Prepare transcribes the English audio in timed windows and pulls one reference clip, then writes
`dub_brief.md` + `dub_transcript.json`. The agent does all the judgment (like recap's narration):
**write `work_dir/dub_script.json`** = `[{"start": s, "end": s, "zh": "译文"}, …]` (ascending by
`start`) — translate **every** utterance faithfully on the source timeline and give each its source
`[start, end]` so the dub tracks the original's rhythm (don't drop a hook, merge, or condense; if
the original repeats, the dub repeats in sync). Keep each line speakable within its span (~5
chars/s). Rerun the same command to render `dub_<name>.mp4` — each line is cloned in the original
voice and time-fit to its `[start, end]` (placed at its start; only sped up if it would overrun the
next line, never globally — so the voice tracks the picture). v1: single speaker, full-track
replace (no background-music separation).

### Self-check

```bash
python3 scripts/recap.py --doctor
```

## Output

- `recap_<video>.mp4` — final video · `subtitles.srt` / `.ass` — subtitles
- `work_dir/` — all intermediate artifacts (the inter-skill contract; see `references/data-schema.md`)

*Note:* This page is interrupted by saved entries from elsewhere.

(* ===== verification/Locc.v ===== *)
(** * Locc: the lock driver ([locc.c])

    The electronic cylinder hangs on two pins of port D: its supply and a one-wire data
    line.  [do_next_locc_step], called from the main loop, takes it through wake-up, the open
    telegram, power-down and power-up, pacing itself with [wait_ticks], which the timer
    interrupt counts down. *)
From S2P Require Import Prelude Machine Logic.

Definition CYLINDER_IO_DDR := DDRD.
Definition CYLINDER_IO_PORT := PORTD.
Definition CYLINDER_IO_PIN := 5.
Definition CYLINDER_VCC_DDR := DDRD.
Definition CYLINDER_VCC_PORT := PORTD.
Definition CYLINDER_VCC_PIN := 6.
Definition CYLINDER_TELEGRAM_TIMING_DELAY := 50.

Definition statusTelegram : list Z := [0x01; 0x00; 0x00; 0x00; 0x00; 0x00; 0x20; 0x00].
Definition openTelegram : list Z := [0x02; 0x23; 0x42; 0xb7; 0x00; 0x00; 0x63; 0x00].

(** What [locc.c] needs from [c_locc.c]: a character to the host. *)
Class Console `{Hardware} := usb_putc : Preempt -> Z -> M unit.

Module Locc.
Section Locc.
Context {HW : Hardware} {PRE : Preempt} {CON : Console}.

Abbreviation putc c := (usb_putc PRE c).

(** [while(value--) _delay_us(us);] *)
Fixpoint repeat_delay (value : nat) (us : Z) : M unit :=
  match value with
  | O => ret tt
  | S n => delay_us us ;; repeat_delay n us
  end.

Definition systemDelay10us (value : Z) : M unit := repeat_delay (Z.to_nat (u8 value)) 10.
Definition systemDelay1ms (value : Z) : M unit := repeat_delay (Z.to_nat (u8 value)) 1000.
Definition systemDelay10ms (value : Z) : M unit := repeat_delay (Z.to_nat (u8 value)) 10000.
Definition systemDelay1s (value : Z) : M unit := repeat_delay (Z.to_nat (u8 value)) 1000000.

(** "generate logical HIGH" and "generate logical LOW" *)
Definition io_high : M unit :=
  clear_bits CYLINDER_IO_DDR (bit CYLINDER_IO_PIN) ;;
  set_bits CYLINDER_IO_PORT (bit CYLINDER_IO_PIN).

Definition io_low : M unit :=
  set_bits CYLINDER_IO_DDR (bit CYLINDER_IO_PIN) ;;
  clear_bits CYLINDER_IO_PORT (bit CYLINDER_IO_PIN).

Definition powerdown_locc : M unit :=
  io_low ;;
  clear_bits CYLINDER_VCC_PORT (bit CYLINDER_VCC_PIN).

Definition powerup_locc : M unit :=
  io_high ;;
  set_bits CYLINDER_VCC_PORT (bit CYLINDER_VCC_PIN).

Definition wakeup_locc : M unit :=
  io_high ;;
  systemDelay10us CYLINDER_TELEGRAM_TIMING_DELAY ;;
  io_low ;;
  systemDelay10us (2 * CYLINDER_TELEGRAM_TIMING_DELAY) ;;
  io_high.

(** Bit [i] of a word: HIGH then LOW for 1, LOW then HIGH for 0. *)
Definition send_bit (word i : Z) : M unit :=
  if truth (word .>> i .& 1) then
    io_high ;; systemDelay10us CYLINDER_TELEGRAM_TIMING_DELAY ;;
    io_low ;; systemDelay10us CYLINDER_TELEGRAM_TIMING_DELAY
  else
    io_low ;; systemDelay10us CYLINDER_TELEGRAM_TIMING_DELAY ;;
    io_high ;; systemDelay10us CYLINDER_TELEGRAM_TIMING_DELAY.

(** [for(i=7; i>=0; i--)]: the low [n] bits, from the top. *)
Fixpoint send_bits (n : nat) (word : Z) : M unit :=
  match n with
  | O => ret tt
  | S n' => send_bit word (Z.of_nat n') ;; send_bits n' word
  end.

(** [n] rounds of [for(j=0; j<=length;j++)], from word [j] on; [telegram] is the memory
    behind the pointer. *)
Fixpoint send_words (n : nat) (telegram : Z -> Z) (j : Z) : M unit :=
  match n with
  | O => ret tt
  | S n' => send_bits 8 (telegram j) ;; send_words n' telegram (j + 1)
  end.

Definition sendCylinderTelegram (telegram : Z -> Z) (length : Z) : M unit :=
  send_words (Z.to_nat (length + 1)) telegram 0 ;;
  io_high.

(** The memory at [openTelegram]: its eight words and what follows them. *)
Definition openTelegram_memory (j : Z) : Z :=
  default word_after_openTelegram (openTelegram !! Z.to_nat j).

Definition open_locc : M unit := sendCylinderTelegram openTelegram_memory 8.

(** [case SLEEP], also reached from [case RESET]. *)
Definition state_machine_sleep : M unit :=
  put_locc_state SLEEP ;;
  putc (ch "[") ;;
  put_wait_ticks 0.

Definition state_machine (new_state : Z) : M unit :=
  if new_state =? SLEEP then state_machine_sleep
  else
    put_locc_state new_state ;;
    if new_state =? POWERUP then putc (ch "]") ;; powerup_locc ;; put_wait_ticks 50
    else if new_state =? AWAKEN then putc (ch "{") ;; wakeup_locc ;; put_wait_ticks 59
    else if new_state =? OPEN then putc (ch "}") ;; open_locc ;; put_wait_ticks 10000
    else if new_state =? POWERDOWN then putc 34 ;; powerdown_locc ;; put_wait_ticks 2
    else if new_state =? RESET then state_machine_sleep
    else ret tt.

Definition loccStartOpening : M unit :=
  st <- get_locc_state ;;
  when st =? SLEEP do (putc (ch "|") ;; state_machine POWERUP).

(** [++state]: the enumeration is one byte wide ([-fshort-enums]). *)
Definition loccPoll : M unit :=
  putc (ch ">") ;;
  st <- get_locc_state ;;
  if st =? SLEEP then ret tt
  else
    t <- get_wait_ticks ;;
    when t =? 0 do
      (st <- get_locc_state ;;
       put_locc_state (u8 (st + 1)) ;;
       state_machine (u8 (st + 1))).

Definition loccPowerDown : M unit := powerdown_locc.
Definition loccPowerUp : M unit := powerup_locc.

(** ** The opening cycle driven by the main loop *)

Definition start_locking : M unit := put_step 1.

Definition timer_is_expired : M bool :=
  t <- get_wait_ticks ;; ret (negb (0 <? t)).

Definition set_wait_time (millis : Z) : M unit := put_wait_ticks millis.

Definition do_locc_step (step : Z) : M unit :=
  k <- get_step ;;
  if k =? 0 then set_wait_time 0 ;; put_step 1
  else if k =? 1 then wakeup_locc ;; put_step 2 ;; set_wait_time 59
  else if k =? 2 then open_locc ;; set_wait_time 15000 ;; put_step 3
  else if k =? 3 then powerdown_locc ;; set_wait_time 5000 ;; put_step 4
  else if k =? 4 then powerup_locc ;; set_wait_time 5000 ;; put_step 0
  else ret tt.

Definition do_next_locc_step : M bool :=
  expired <- timer_is_expired ;;
  (when expired do (k <- get_step ;; do_locc_step k)) ;;
  k <- get_step ;;
  if 0 <? k then ret true
  else putc (ch ".") ;; ret false.

Definition loccSetup : M unit :=
  clear_bits CYLINDER_IO_DDR (bit CYLINDER_IO_PIN) ;;
  set_bits CYLINDER_IO_PORT (bit CYLINDER_IO_PIN) ;;
  set_bits CYLINDER_VCC_DDR (bit CYLINDER_VCC_PIN) ;;
  clear_bits CYLINDER_VCC_PORT (bit CYLINDER_VCC_PIN) ;;
  set_bits TIMSK0 (bit TOIE0) ;;
  wr TCCR0B 0x03 ;;
  wr TCNT0 0x06 ;;
  powerup_locc.

End Locc.

(** The timer interrupt runs with interrupts disabled. *)
Section Timer.
Context {HW : Hardware}.
#[local] Existing Instance no_preempt.

Definition ISR_TIMER0_OVF_vect : M unit :=
  wr TCNT0 0x06 ;;
  t <- get_wait_ticks ;;
  when 0 <? t do
    (t <- get_wait_ticks ;;
     put_wait_ticks (u32 (t - 1))).
End Timer.
End Locc.

(** ** The lock's pins as seen from outside

    [pins t] is what a log segment does to the cylinder: writes of its pins (direction of the
    data line; level of the data line and of the supply) and the pauses in between. *)
Inductive pin_event :=
  | Ddr (io : bool)
  | Port (io vcc : bool)
  | Pause (us : Z).

Definition pin_event_of (e : event) : option pin_event :=
  match e with
  | Wr DDRD _ v => Some (Ddr (Z.testbit v CYLINDER_IO_PIN))
  | Wr PORTD _ v => Some (Port (Z.testbit v CYLINDER_IO_PIN) (Z.testbit v CYLINDER_VCC_PIN))
  | Delay us => Some (Pause us)
  | _ => None
  end.

Definition pins (t : list event) : list pin_event := omap pin_event_of t.

(** Timer interrupts taken: each one reloads [TCNT0]. *)
Definition tick (e : event) : Z := match e with Wr TCNT0 _ _ => 1 | _ => 0 end.
Fixpoint ticks (t : list event) : Z := match t with [] => 0 | e :: t' => tick e + ticks t' end.

Lemma pins_app t t' : pins (t ++ t') = pins t ++ pins t'.
Proof. apply omap_app. Qed.

Lemma ticks_app t t' : ticks (t ++ t') = ticks t + ticks t'.
Proof. induction t as [|e t IH]; simpl; lia. Qed.

Lemma ticks_nonneg t : 0 <= ticks t.
Proof. induction t as [|[r ? ?|r ? ?|] t IH]; simpl; try destruct r; simpl; lia. Qed.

## Options (passed through to the stage skills)
`--context`, `--scene-threshold`, `--style`, `--edit-mode {full,cut,dub}`, `--target-duration`,
`--skip-asr`, `--mimo-video-overview`, `--consolidate`, `--consolidate-asr`, `--mimo-tts-voice`,
`--no-burn-subtitles` (burn is on by default), `--output-dir`.

## What this skill does NOT do
- Does NOT write narration.json / clip_plan.json — the agent authors those (see the video-script skill).
- Does NOT hard-block on the narration review (advisory; validate.py is the hard gate).
- Is NOT an unattended scheduler — it is human-in-the-loop and posts to no channel.
- Shares NO code between stage skills — they communicate only through work_dir artifacts.